Your task is to remove the minimum number of parentheses ('(' or ')', in any positions ) so that the resulting parentheses string is valid and return any valid string.

Formally, a parentheses string is valid if and only if:

• It is the empty string, contains only lowercase characters, or
• It can be written as AB (A concatenated with B), where A and B are valid strings, or
• It can be written as (A), where A is a valid string.

Example 1:

Input: s = "lee(t(c)o)de)" Output: "lee(t(c)o)de" Explanation: "lee(t(co)de)" , "lee(t(c)ode)" would also be accepted.

Example 2:

Input: s = "a)b(c)d" Output: "ab(c)d"

Example 3:

Input: s = "))((" Output: "" Explanation: An empty string is also valid.

Constraints:

• 1 <= s.length <= 10^5
• s[i] is either '(' , ')', or lowercase English letter.

class Solution:
    def minRemoveToMakeValid(self, s: str) -> str:
        stack = []
        indices_to_remove = set()

        for i, char in enumerate(s):
            if char == '(': 
                stack.append(i)
            elif char == ')':
                if stack:
                    stack.pop()
                else:
                    indices_to_remove.add(i)

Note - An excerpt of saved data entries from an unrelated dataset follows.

Lemma cmd_bulk_remove_unfold (userIds : jsstring) (reason0 : option jsstring) (s : State) :
  parse_ids userIds <> [] ->
  cmd_bulk_remove userIds reason0 s =
  match bulk_remove_mutation (parse_ids userIds) s with
  | (Val (l, (k, [])), s1) => (Val (BulkRemoveResults [] k), s1)
  | (Val (l, (k, a)), s1) =>
      match updateWhitelist l
              (MsgBulkRemoved (length a) (or_default reason0 "Bulk remove - No reason provided")) s1 with
      | (Val _, s') => (Val (BulkRemoveResults a k), s')
      | (Throw err, s') => (Throw err, s')
      end
  | (Throw err, s1) => (Throw err, s1)
  end.
Proof.
  intros T. unfold cmd_bulk_remove. cbv zeta.
  destruct (length (parse_ids userIds) =? 0)%nat eqn:L.
  { apply length_eqb_0 in L. contradiction. }
  unfold bind at 1.
  destruct (bulk_remove_mutation (parse_ids userIds) s) as [[[l [k a]]|err] s1];
    [|reflexivity].
  cbv beta iota delta [fst snd]. destruct a as [|x a]; [reflexivity|].
  change (0 <? length (x :: a))%nat with true. cbv iota.
  unfold bind at 1, bind at 1, logAction, ret.
  destruct (updateWhitelist l _ s1) as [[b|err] s']; reflexivity.
Qed.

(** ** What never reaches the store *)

Lemma quiet_refl (s : State) : quiet s s.
Proof. now split. Qed.

Lemma quiet_trans (s s1 s2 : State) : quiet s s1 -> quiet s1 s2 -> quiet s s2.
Proof. unfold quiet. intros [A B] [C D]. split; congruence. Qed.

Lemma fetchWhitelist_quiet (s s1 : State) (r : Res Entry) :
  fetchWhitelist s = (r, s1) -> quiet s s1.
Proof.
  intros H. destruct (fetchWhitelist_frame _ _ _ H) as (A & B & _). now split.
Qed.

Lemma ret_quiet {A} (a : A) : makes_no_commit (ret a).
Proof. intros s r s' H. inversion H. apply quiet_refl. Qed.

Lemma bind_quiet {A B} (m : M A) (k : A -> M B) :
  makes_no_commit m -> (forall a, makes_no_commit (k a)) -> makes_no_commit (bind m k).
Proof.
  intros Hm Hk s r s' H. apply bind_inv in H.
  destruct H as [(a & s1 & H1 & H2)|(err & H1 & _)].
  - exact (quiet_trans _ _ _ (Hm _ _ _ H1) (Hk _ _ _ _ H2)).
  - exact (Hm _ _ _ H1).
Qed.

Lemma deref_quiet (l : nat) : makes_no_commit (deref l).
Proof.
  intros s r s'. unfold deref. destruct (heap s !! l); intros H; inversion H;
    apply quiet_refl.
Qed.

Lemma edit_whitelist_quiet (l : nat) (f : list Z -> list Z) :
  makes_no_commit (edit_whitelist l f).
Proof.
  apply bind_quiet; [apply deref_quiet|].
  intros d s r s' H. inversion H. now split.
Qed.

Lemma fetchWhitelist_no_commit : makes_no_commit fetchWhitelist.
Proof. intros s r s'. apply fetchWhitelist_quiet. Qed.

Lemma bulk_add_loop_quiet (ids : list Z) (l : nat) :
  forall k0 a0, makes_no_commit (bulk_add_loop l ids k0 a0).
Proof.
  induction ids as [|id ids IH]; intros k0 a0; simpl; [apply ret_quiet|].
  apply bind_quiet; [apply deref_quiet|]. intros d.
  destruct (includes (whitelist d) id); [apply IH|].
  apply bind_quiet; [apply edit_whitelist_quiet | intros _; apply IH].
Qed.

Lemma bulk_remove_loop_quiet (ids : list Z) (l : nat) :
  forall k0 a0, makes_no_commit (bulk_remove_loop l ids k0 a0).
Proof.
  induction ids as [|id ids IH]; intros k0 a0; simpl; [apply ret_quiet|].
  apply bind_quiet; [apply deref_quiet|]. intros d.
  destruct (indexOf (whitelist d) id =? -1); [apply IH|].
  apply bind_quiet; [apply edit_whitelist_quiet | intros _; apply IH].
Qed.

(** A mutation step makes no commit: besides the fetch it only works on
    the heap. *)
Lemma add_mutation_quiet (id : Z) : makes_no_commit (add_mutation id).
Proof.
  apply bind_quiet; [apply fetchWhitelist_no_commit|]. intros wl.
  apply bind_quiet; [apply deref_quiet|]. intros d.
  destruct (includes (whitelist d) id); [apply ret_quiet|].
  apply bind_quiet; [apply edit_whitelist_quiet | intros _; apply ret_quiet].
Qed.

Lemma remove_mutation_quiet (id : Z) : makes_no_commit (remove_mutation id).
Proof.
  apply bind_quiet; [apply fetchWhitelist_no_commit|]. intros wl.
  apply bind_quiet; [apply deref_quiet|]. intros d. cbv zeta.
  destruct (indexOf (whitelist d) id =? -1); [apply ret_quiet|].
  apply bind_quiet; [apply edit_whitelist_quiet | intros _; apply ret_quiet].
Qed.

Lemma bulk_add_mutation_quiet (ids : list Z) : makes_no_commit (bulk_add_mutation ids).
Proof.
  apply bind_quiet; [apply fetchWhitelist_no_commit|]. intros wl.
  apply bind_quiet; [apply bulk_add_loop_quiet | intros r; apply ret_quiet].
Qed.

Lemma bulk_remove_mutation_quiet (ids : list Z) :
  makes_no_commit (bulk_remove_mutation ids).
Proof.
  apply bind_quiet; [apply fetchWhitelist_no_commit|]. intros wl.
  apply bind_quiet; [apply bulk_remove_loop_quiet | intros r; apply ret_quiet].
Qed.

Lemma clear_mutation_quiet : makes_no_commit clear_mutation.
Proof.
  apply bind_quiet; [apply fetchWhitelist_no_commit|]. intros wl.
  apply bind_quiet; [apply deref_quiet|]. intros d. cbv zeta.
  apply bind_quiet; [apply edit_whitelist_quiet | intros _; apply ret_quiet].
Qed.

(** A write makes at most one commit, and exactly one when it succeeds. *)
Lemma updateWhitelist_commits (l : nat) (message : CommitMessage)
    (s s' : State) (r : Res bool) :
  updateWhitelist l message s = (r, s') ->
  (commits (calls s') <= commits (calls s) + 1)%nat /\
  (r = Val true -> commits (calls s') = (commits (calls s) + 1)%nat).
Proof.
  rewrite updateWhitelist_unfold.
  destruct (fetchWhitelist s) as [[e|err] s1] eqn:F;
    destruct (fetchWhitelist_quiet _ _ _ F) as [Q _].
  - destruct (heap s1 !! l) as [d|]; [|intros H; inversion H; subst; split; [lia|congruence]].
    assert (P : forall c, is_put c = true ->
                commits (calls (called c s1)) = (commits (calls s) + 1)%nat).
    { intros c Hc. simpl calls. rewrite commits_app, Q. unfold commits at 2.
      simpl. now rewrite Hc. }
    destruct (next_fault s1).
    + intros H; inversion H; subst. rewrite P by reflexivity. split; [lia|congruence].
    + destruct (sha e =? r_sha (remote s1))%N; intros H; inversion H; subst.
      * change (calls (committed d (sha e) message s1))
          with (calls (called (PutContent d (sha e) message) s1)).
        rewrite P by reflexivity. split; [lia|reflexivity].
      * rewrite P by reflexivity. split; [lia|congruence].
  - intros H; inversion H; subst. split; [lia|congruence].
Qed.

(** ** Requests that change nothing *)

(** Add, Remove, BulkAdd and BulkRemove (and Check) skip the write when
    they have nothing to apply: the answer reports no applied id, no commit
    is made and the remote file is the same. *)
Theorem noop_makes_no_commit (c : Command) (s s' : State) (reply : Reply) :
  (forall user messages, c <> Clear user messages) ->
  handle c s = (Val reply, s') ->
  changes reply = 0%nat ->
  quiet s s'.
Proof.
  intros NC H Z0. destruct c as [u r|u r|u|us r|us r|user ms]; simpl in H.
  - destruct (test_digits u) eqn:T.
    + rewrite (cmd_add_unfold _ _ _ T) in H.
      destruct (add_mutation (parseInt u) s) as [[[l|]|err] s1] eqn:Mu.
      * destruct (updateWhitelist l _ s1) as [[b|err] s2]; inversion H; subst.
        discriminate Z0.
      * inversion H; subst. exact (add_mutation_quiet _ _ _ _ Mu).
      * discriminate H.
    + unfold cmd_add in H. rewrite T in H. inversion H. apply quiet_refl.
  - destruct (test_digits u) eqn:T.
    + rewrite (cmd_remove_unfold _ _ _ T) in H.
      destruct (remove_mutation (parseInt u) s) as [[[l|]|err] s1] eqn:Mu.
      * destruct (updateWhitelist l _ s1) as [[b|err] s2]; inversion H; subst.
        discriminate Z0.
      * inversion H; subst. exact (remove_mutation_quiet _ _ _ _ Mu).
      * discriminate H.
    + unfold cmd_remove in H. rewrite T in H. inversion H. apply quiet_refl.
  - revert H. unfold cmd_check. destruct (negb (test_digits u)).
    + intros H. inversion H. apply quiet_refl.
    + apply bind_quiet; [apply fetchWhitelist_no_commit|]. intros wl.
      apply bind_quiet; [apply deref_quiet | intros d; apply ret_quiet].
  - destruct (parse_ids us) as [|x ids] eqn:P.
    + unfold cmd_bulk_add in H. rewrite P in H. inversion H. apply quiet_refl.
    + rewrite cmd_bulk_add_unfold in H by congruence. rewrite P in H.
      destruct (bulk_add_mutation (x :: ids) s) as [[[l [k a]]|err] s1] eqn:Mu;
        [|discriminate H].
      destruct a as [|y a].
      * inversion H; subst. exact (bulk_add_mutation_quiet _ _ _ _ Mu).
      * destruct (updateWhitelist l _ s1) as [[b|err] s2]; inversion H; subst.
        discriminate Z0.
  - destruct (parse_ids us) as [|x ids] eqn:P.
    + unfold cmd_bulk_remove in H. rewrite P in H. inversion H. apply quiet_refl.
    + rewrite cmd_bulk_remove_unfold in H by congruence. rewrite P in H.
      destruct (bulk_remove_mutation (x :: ids) s) as [[[l [k a]]|err] s1] eqn:Mu;
        [|discriminate H].
      destruct a as [|y a].
      * inversion H; subst. exact (bulk_remove_mutation_quiet _ _ _ _ Mu).
      * destruct (updateWhitelist l _ s1) as [[b|err] s2]; inversion H; subst.
        discriminate Z0.
  - exfalso. exact (NC user ms eq_refl).
Qed.

Lemma noop_makes_no_commit_witness :
  let s := boot remote123 0 [] in
  quiet s (snd (handle (BulkAdd (js "2, 3 ,x") None) s)).
Proof.
  intros s.
  apply (noop_makes_no_commit (BulkAdd (js "2, 3 ,x") None) s _
           (BulkAddResults [] [2; 3])).
  - intros user messages. discriminate.
  - vm_compute. reflexivity.
  - reflexivity.
Defined.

        # Remaining indices in the stack are unmatched '('
        indices_to_remove.update(stack)

        result = []
        for i, char in enumerate(s):
            if i not in indices_to_remove:
                result.append(char)

        return "".join(result)

Naive Approach

The naive approach would be to generate all possible subsequences of the string s and check each one for validity. Then return the valid string with the longest length. This approach is not efficient since the number of subsequences of a string of length n is 2^n. This results in exponential time complexity, which is not practical for larger input sizes.

Optimal Approach

The optimal approach involves using a stack to keep track of the indices of open parentheses. When a closing parenthesis is encountered, check if there's a corresponding open parenthesis in the stack. If there is, pop the open parenthesis from the stack. If not, or if there are unmatched open parentheses in the stack after processing the entire string, mark those parentheses for removal. Finally, construct a new string excluding those marked for removal.

Example

Consider the input string s = "lee(t(c)o)de)".

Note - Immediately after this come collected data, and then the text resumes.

(** * go-xlog: the handler pipeline of [go.innotegrity.dev/xlog/handlers]

    A shallow embedding of the level gate, the fan-out composer and the
    SentinelOne HEC batching forwarder, and the properties the specification
    states about them.

    Conventions of the embedding.
    - [slog.Level] is Go's [int]; levels are integers of [Z].  The code only
      compares levels, with one another and with constants ([slog.LevelDebug-4]
      is one), so no wrap-around is involved there.  The one addition the code
      makes at run time, on buffer lengths, is written with its 64-bit
      wrap-around ([int_add]).
    - Objects reached through pointers live in a store ([World]): the
      [slog.LevelVar]s, the shared buffer of the forwarder, and the handler
      objects themselves.  A pointer is a location [loc]; Go has no dangling
      pointers, so a total lookup is used, whose default is the zero value of
      the type.
    - What the code does to the outside world (a delivery attempt, a call of
      the user's error handler, a goroutine started, a line written by a
      standard handler) is appended to the log of events of the [World].
    - The mutexes are not modelled: every operation below is one atomic step
      on the store, which is what the lock gives to its critical section. *)

From Stdlib Require Import ZArith Lia Bool.
From Stdlib.Strings Require Import Byte.
From stdpp Require Import base option list gmap strings.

1. Iterate through the string.
2. When you see '(', push its index to the stack.
3. When you see ')', check if the stack is non-empty.
   • If the stack is non-empty, pop from the stack.
   • If the stack is empty, mark the index of ')' to be removed.
4. After iteration, any remaining indices in the stack are also marked to be removed.
5. Build the final string by skipping the marked indices.

Big O Analysis

Time Complexity

The time complexity of the provided solution is O(n), where n is the length of the input string s. This is because the algorithm iterates through the string once to identify the indices to remove and then iterates through the string again to construct the result. Both iterations take O(n) time, so the overall time complexity is O(n).

Space Complexity

The space complexity of the provided solution is O(n) in the worst case. This is because the stack can grow up to the number of open parentheses in the string s, and indices_to_remove can also store up to n indices in the worst case (e.g., "((((((("). Additionally, the result list can grow up to n characters. Thus, the overall space complexity is O(n).

Edge Cases

1. Empty String: If the input string s is empty, the function should return an empty string. The provided code handles this case correctly since the loops will not execute, and the initial empty string will be returned.
2. String with no parentheses: If the string s contains no parentheses, it is already a valid parentheses string, so the function should return the original string. The provided code handles this case correctly because the stack and indices_to_remove will remain empty, and the result will be the same as the input string.
3. String with only open parentheses: If the string s contains only open parentheses, all the indices should be removed. The provided code handles this case correctly because after the loop, the stack will contain all the indices, and they will be added to indices_to_remove.
4. String with only close parentheses: If the string s contains only close parentheses, all the indices should be removed. The provided code handles this case correctly because the stack will always be empty, and the index of each close parenthesis will be added to indices_to_remove.
5. String with nested parentheses: The code correctly handles nested parentheses by pushing and popping from the stack appropriately.
6. Very long strings: The algorithm has a linear time complexity of O(n), making it efficient even for very long strings (up to the constraint length of 10^5).